• _Work item_: Return exactly the lines below, starting with the one that has "- intros pat" and going on through the one that has "unfold re.fold, re.newline.".

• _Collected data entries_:
*-*-*

(** ** The exclusion filter *)

Lemma found_types_exclude_match exclude tbl text :
  is_Some (re.match_ exclude text) →
  found_types (ColumnNameScanner.New (Some exclude) tbl) text = ∅.
Proof.
  intros [n Hn]. apply set_eq. intros ty.
  rewrite elem_of_found_types, elem_of_empty. unfold rule_fires.
  cbn [ColumnNameScanner.self_regex ColumnNameScanner._exclude_regex].
  rewrite Hn. destruct (dict_get tbl ty); [|done].
  by rewrite andb_false_r.
Qed.

Lemma found_types_exclude_no_match exclude tbl text :
  re.match_ exclude text = None →
  found_types (ColumnNameScanner.New (Some exclude) tbl) text
  = found_types (ColumnNameScanner.New None tbl) text.
Proof.
  intros Hn. apply set_eq. intros ty.
  rewrite !elem_of_found_types. unfold rule_fires.
  cbn [ColumnNameScanner.self_regex ColumnNameScanner._exclude_regex].
  by rewrite Hn.
Qed.

(** C5 (as stated) fails: the exclusion pattern [user] does not match the
    whole of ["user_email"], yet it takes EMAIL, which the scanner reports
    without the filter, out of the result. *)
Lemma exclusion_is_whole_string_anchored_counterexample :
  ¬ exclusion_is_whole_string_anchored.
Proof.
  intros Hclaim.
  destruct (re.compile (py "user") re.IGNORECASE) as [e|exclude] eqn:Hcompile;
    [by vm_compute in Hcompile|].
  assert (Hwhole : re.matches_whole exclude (py "user_email")).
  { apply (Hclaim exclude (py "user_email") [] EMAIL).
    - exists [USER_NAME; EMAIL]. split.
      + rewrite scan_spec. cbn [fst obj]. vm_compute. reflexivity.
      + by apply (bool_decide_unpack _).
    - exists []. split.
      + vm_compute in Hcompile. injection Hcompile as <-.
        rewrite scan_spec. cbn [fst obj]. vm_compute. reflexivity.
      + apply not_elem_of_nil. }
  apply fullmatch_is_Some in Hwhole.
  vm_compute in Hcompile. injection Hcompile as <-.
  vm_compute in Hwhole. by destruct Hwhole.
Qed.

(** C5 (as amended): the exclusion pattern is compiled case-insensitively
    and applied with [match], that is anchored at the start of the input
    only: the filter empties the result exactly when the pattern matches
    some prefix of the input, and leaves it untouched otherwise; a match of
    the whole input is one such case, not the only one. *)
Theorem exclusion_is_start_anchored (exclude : re.Pattern) text lg :
  ∃ without_filter with_filter,
    (ColumnNameScanner.scan text
       (World (ColumnNameScanner.New None ColumnNameScanner.regex) lg)).1
    = inr without_filter
    ∧ (ColumnNameScanner.scan text
         (World (ColumnNameScanner.New (Some exclude) ColumnNameScanner.regex)
            lg)).1
      = inr with_filter
    ∧ (re.matches_prefix exclude text → with_filter = [])
    ∧ (¬ re.matches_prefix exclude text → with_filter = without_filter)
    ∧ (re.matches_whole exclude text → re.matches_prefix exclude text)
    ∧ (∀ pat rest lg',
         re.compile pat re.IGNORECASE = inr exclude →
         ColumnNameScanner.new (pat :: rest) lg'
         = (inr tt,
            World (ColumnNameScanner.New (Some exclude)
                     ColumnNameScanner.regex) lg')
         ∧ re.flags exclude = re.IGNORECASE).
Proof.
  rewrite !scan_spec. cbn [fst obj]. eexists _, _.
  split_and!; [reflexivity|reflexivity| | | |].
  - intros Hm%match_is_Some.
    by rewrite (found_types_exclude_match exclude _ text Hm), elements_empty.
  - intros Hm%match_None.
    by rewrite (found_types_exclude_no_match exclude _ text Hm).
  - apply matches_whole_prefix.
  - intros pat rest lg' Hc. rewrite new_cons, Hc. split; [done|].
    by eapply compile_flags.
Qed.

(** ** Further properties of [ColumnNameScanner] *)

(** *** Case *)

Lemma fold_eq_newline c : re.fold c = re.newline → c = re.newline.
Proof.
  unfold re.fold, re.newline.
  destruct ((65 <=? c) && (c <=? 90))%N eqn:Hcap.
  { apply andb_true_iff in Hcap as [H1 H2]. apply N.leb_le in H1, H2. lia. }
  destruct (c =? 383)%N; [by vm_compute|].
  destruct (c =? 8490)%N; [by vm_compute|].
  destruct ((c =? 304) || (c =? 305))%N; [by vm_compute|]. done.
Qed.

(** Under [re.IGNORECASE] a match survives any change of the subject that
    keeps the key of every character. *)
Lemma matches_ignorecase_fold r pos w rest w' rest' :
  re.matches re.IGNORECASE r pos w rest →
  re.fold <$> w' = re.fold <$> w →
  re.fold <$> rest' = re.fold <$> rest →
  re.matches re.IGNORECASE r pos w' rest'.
Proof.
  intros Hm. revert w' rest'.
  induction Hm as
    [pos rest|c x pos rest Hm|x pos rest Hx|rest|pos rest He
    |r1 r2 pos w1 w2 rest _ IH1 _ IH2
    |r1 r2 pos w rest _ IH|r1 r2 pos w rest _ IH|r pos w rest _ IH
    |r pos rest|r pos w1 w2 rest Hne _ IH1 _ IH2];
    intros w' rest' Hw Hrest.
  - apply fmap_nil_inv in Hw as ->. constructor.
  - destruct w' as [|x' [|? ?]]; try discriminate Hw.
    injection Hw as Hx'. constructor.
    unfold re.lit_match in *. simpl in *. by rewrite Hx'.
  - destruct w' as [|x' [|? ?]]; try discriminate Hw.
    injection Hw as Hx'. constructor. intros ->.
    apply Hx, fold_eq_newline. by rewrite <- Hx'.
  - apply fmap_nil_inv in Hw as ->. constructor.
  - apply fmap_nil_inv in Hw as ->. constructor.
    apply at_eol_spec in He. apply at_eol_spec.
    destruct He as [-> | ->].
    + left. by apply fmap_nil_inv in Hrest.
    + right. destruct rest' as [|x' [|? ?]]; try discriminate Hrest.
      injection Hrest as Hx'. f_equal. by apply fold_eq_newline.
  - rewrite fmap_app in Hw.
    apply fmap_app_inv in Hw as (w1' & w2' & H1 & H2 & ->).
    assert (Hlen : length w1' = length w1)
      by (by rewrite <- (length_fmap re.fold w1'), <- H1, length_fmap).
    constructor.
    + apply IH1; [done|]. by rewrite !fmap_app, H2, Hrest.
    + rewrite Hlen. by apply IH2.
  - apply re.matches_alt_l. by apply IH.
  - apply re.matches_alt_r. by apply IH.
  - constructor. by apply IH.
  - apply fmap_nil_inv in Hw as ->. constructor.
  - rewrite fmap_app in Hw.
    apply fmap_app_inv in Hw as (w1' & w2' & H1 & H2 & ->).
    assert (Hlen : length w1' = length w1)
      by (by rewrite <- (length_fmap re.fold w1'), <- H1, length_fmap).
    constructor.
    + intros ->. destruct w1; [done|discriminate Hlen].
    + apply IH1; [done|]. by rewrite !fmap_app, H2, Hrest.
    + rewrite Hlen. by apply IH2.
Qed.

Lemma match_ignorecase_fold p text text' :
  re.flags p = re.IGNORECASE →
  re.fold <$> text = re.fold <$> text' →
  is_not_None (re.match_ p text) = is_not_None (re.match_ p text').
Proof.
  intros Hfl Heq.
  assert (Hdir : ∀ t t', re.fold <$> t = re.fold <$> t' →
    re.matches_prefix p t → re.matches_prefix p t').
  { intros t t' Ht (w & rest & Hs & Hm). rewrite Hs, fmap_app in Ht.
    symmetry in Ht.
    apply fmap_app_inv in Ht as (w' & rest' & Hw & Hrest & Hs').
    exists w', rest'. split; [done|]. rewrite Hfl in *.
    by apply (matches_ignorecase_fold _ _ w rest). }
  apply eq_true_iff_eq. rewrite !is_not_None_true, !match_is_Some.
  split; by apply Hdir.
Qed.

Lemma is_None_not_None {A} (o : option A) : is_None o = negb (is_not_None o).
Proof. by destruct o. Qed.

(** The receivers the constructor leaves behind: the class's table, and
    an exclusion filter, if any, compiled with [re.IGNORECASE]. *)
Lemma new_obj exclude_regex lg :
  ∃ exclude,
    obj (ColumnNameScanner.new exclude_regex lg).2
    = ColumnNameScanner.New exclude ColumnNameScanner.regex
    ∧ ∀ ex, exclude = Some ex → re.flags ex = re.IGNORECASE.
Proof.
  destruct exclude_regex as [|pat rest].
  - rewrite new_nil. by exists None.
  - rewrite new_cons.
    destruct (re.compile pat re.IGNORECASE) as [e|ex] eqn:Hc.
    + by exists None.
    + exists (Some ex). split; [done|]. intros ? [= <-].
      by eapply compile_flags.
Qed.

(** X1: the identifier scanner ignores case: for a scanner the constructor
    builds, with no exclusion pattern or with one written in the modelled
    pattern syntax, two inputs that agree character by character up to the
    engine's case comparison (an ASCII letter and its capital; [s] and
    U+017F; [k] and U+212A; [i], U+0130 and U+0131) get the same tags. *)
Theorem scan_case_insensitive exclude_regex text text' lg :
  (ColumnNameScanner.new exclude_regex lg).1 = inr tt →
  re.fold <$> text = re.fold <$> text' →
  (ColumnNameScanner.scan text (ColumnNameScanner.new exclude_regex lg).2).1
  = (ColumnNameScanner.scan text'
       (ColumnNameScanner.new exclude_regex lg).2).1.
Proof.
  intros _ Heq. rewrite !scan_spec. cbn [fst].
  destruct (new_obj exclude_regex lg) as (exclude & -> & Hflags).
  do 2 f_equal. apply set_eq. intros ty.
  rewrite !elem_of_found_types. unfold rule_fires.
  cbn [ColumnNameScanner.self_regex ColumnNameScanner._exclude_regex].
  destruct (dict_get ColumnNameScanner.regex ty) as [rule|] eqn:Hrule;
    [|done].
  apply regex_rule_shape in Hrule as (_ & _ & Hfl & _).
  rewrite (match_ignorecase_fold rule text text' Hfl Heq).
  destruct exclude as [ex|]; [|done].
  by rewrite !is_None_not_None,
    (match_ignorecase_fold ex text text' (Hflags ex eq_refl) Heq).
Qed.

Lemma scan_case_insensitive_witness :
  (ColumnNameScanner.scan (py "First_NAME")
     (ColumnNameScanner.new [py "^tmp_.*$"] []).2).1
  = (ColumnNameScanner.scan (py "first_name")
       (ColumnNameScanner.new [py "^tmp_.*$"] []).2).1.
Proof.
  apply (scan_case_insensitive [py "^tmp_.*$"] (py "First_NAME")
           (py "first_name") []); vm_compute; reflexivity.
Defined.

*-*-*

• _Written solution_:
  - intros pat rest lg' Hc. rewrite new_cons, Hc. split; [done|].
    by eapply compile_flags.
Qed.

(** ** Further properties of [ColumnNameScanner] *)

(** *** Case *)

Lemma fold_eq_newline c : re.fold c = re.newline → c = re.newline.
Proof.
  unfold re.fold, re.newline.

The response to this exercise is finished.